* [Action item]: Nothing but the lines from the one containing "rounded, in exponent" through the one containing "Definition toString (n", both included, should be given again, each exactly as written below.

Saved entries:

· · ·

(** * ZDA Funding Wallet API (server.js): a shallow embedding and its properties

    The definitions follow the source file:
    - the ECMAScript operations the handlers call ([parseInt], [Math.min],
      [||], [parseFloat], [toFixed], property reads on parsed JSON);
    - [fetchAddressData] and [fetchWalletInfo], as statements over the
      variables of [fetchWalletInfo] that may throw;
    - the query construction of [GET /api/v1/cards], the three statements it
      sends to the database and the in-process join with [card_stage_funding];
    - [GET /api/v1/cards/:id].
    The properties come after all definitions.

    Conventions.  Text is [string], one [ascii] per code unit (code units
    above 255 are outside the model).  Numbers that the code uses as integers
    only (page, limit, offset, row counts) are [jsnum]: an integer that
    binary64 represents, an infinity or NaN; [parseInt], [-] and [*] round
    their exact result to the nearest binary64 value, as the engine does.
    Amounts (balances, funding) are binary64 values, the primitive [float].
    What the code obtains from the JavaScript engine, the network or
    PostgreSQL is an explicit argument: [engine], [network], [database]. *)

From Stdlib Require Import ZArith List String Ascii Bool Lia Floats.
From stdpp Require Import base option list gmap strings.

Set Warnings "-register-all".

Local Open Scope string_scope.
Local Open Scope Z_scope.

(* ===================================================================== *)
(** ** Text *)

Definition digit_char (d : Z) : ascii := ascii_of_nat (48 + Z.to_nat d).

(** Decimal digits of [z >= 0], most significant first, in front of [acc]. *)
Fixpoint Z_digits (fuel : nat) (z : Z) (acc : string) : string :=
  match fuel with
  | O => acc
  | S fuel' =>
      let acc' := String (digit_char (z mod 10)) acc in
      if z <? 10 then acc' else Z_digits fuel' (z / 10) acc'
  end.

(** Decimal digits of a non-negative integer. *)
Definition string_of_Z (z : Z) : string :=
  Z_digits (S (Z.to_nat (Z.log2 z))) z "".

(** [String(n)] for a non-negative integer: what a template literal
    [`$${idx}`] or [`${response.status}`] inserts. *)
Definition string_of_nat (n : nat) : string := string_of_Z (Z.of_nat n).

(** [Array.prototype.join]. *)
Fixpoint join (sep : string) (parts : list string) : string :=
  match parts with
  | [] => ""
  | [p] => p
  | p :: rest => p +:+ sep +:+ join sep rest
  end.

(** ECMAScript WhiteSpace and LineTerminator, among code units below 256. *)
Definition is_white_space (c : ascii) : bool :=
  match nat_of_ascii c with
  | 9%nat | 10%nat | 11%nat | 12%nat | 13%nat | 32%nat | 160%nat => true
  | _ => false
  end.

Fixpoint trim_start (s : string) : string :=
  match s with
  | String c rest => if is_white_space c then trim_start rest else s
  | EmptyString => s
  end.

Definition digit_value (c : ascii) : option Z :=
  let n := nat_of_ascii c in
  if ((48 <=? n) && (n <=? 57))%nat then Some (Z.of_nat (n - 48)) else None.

· · ·

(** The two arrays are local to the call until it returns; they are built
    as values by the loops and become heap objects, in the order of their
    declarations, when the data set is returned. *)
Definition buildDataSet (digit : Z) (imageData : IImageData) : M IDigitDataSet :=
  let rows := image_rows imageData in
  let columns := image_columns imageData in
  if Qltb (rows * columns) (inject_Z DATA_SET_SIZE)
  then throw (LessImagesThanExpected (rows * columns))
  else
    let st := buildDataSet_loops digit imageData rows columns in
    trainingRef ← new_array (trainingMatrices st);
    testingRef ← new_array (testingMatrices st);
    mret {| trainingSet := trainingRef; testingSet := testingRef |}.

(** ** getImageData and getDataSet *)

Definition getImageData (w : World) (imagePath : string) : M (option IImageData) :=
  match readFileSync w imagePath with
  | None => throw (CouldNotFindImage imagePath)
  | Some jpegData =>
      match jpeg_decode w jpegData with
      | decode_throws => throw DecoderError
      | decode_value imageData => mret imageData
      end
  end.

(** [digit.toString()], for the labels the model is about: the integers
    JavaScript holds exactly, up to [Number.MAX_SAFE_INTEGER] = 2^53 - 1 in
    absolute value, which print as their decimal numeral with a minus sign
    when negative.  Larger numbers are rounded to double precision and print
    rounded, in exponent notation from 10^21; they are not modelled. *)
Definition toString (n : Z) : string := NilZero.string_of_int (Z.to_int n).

· · ·

* [Problem solution]:
    rounded, in exponent notation from 10^21; they are not modelled. *)
Definition toString (n : Z) : string := NilZero.string_of_int (Z.to_int n).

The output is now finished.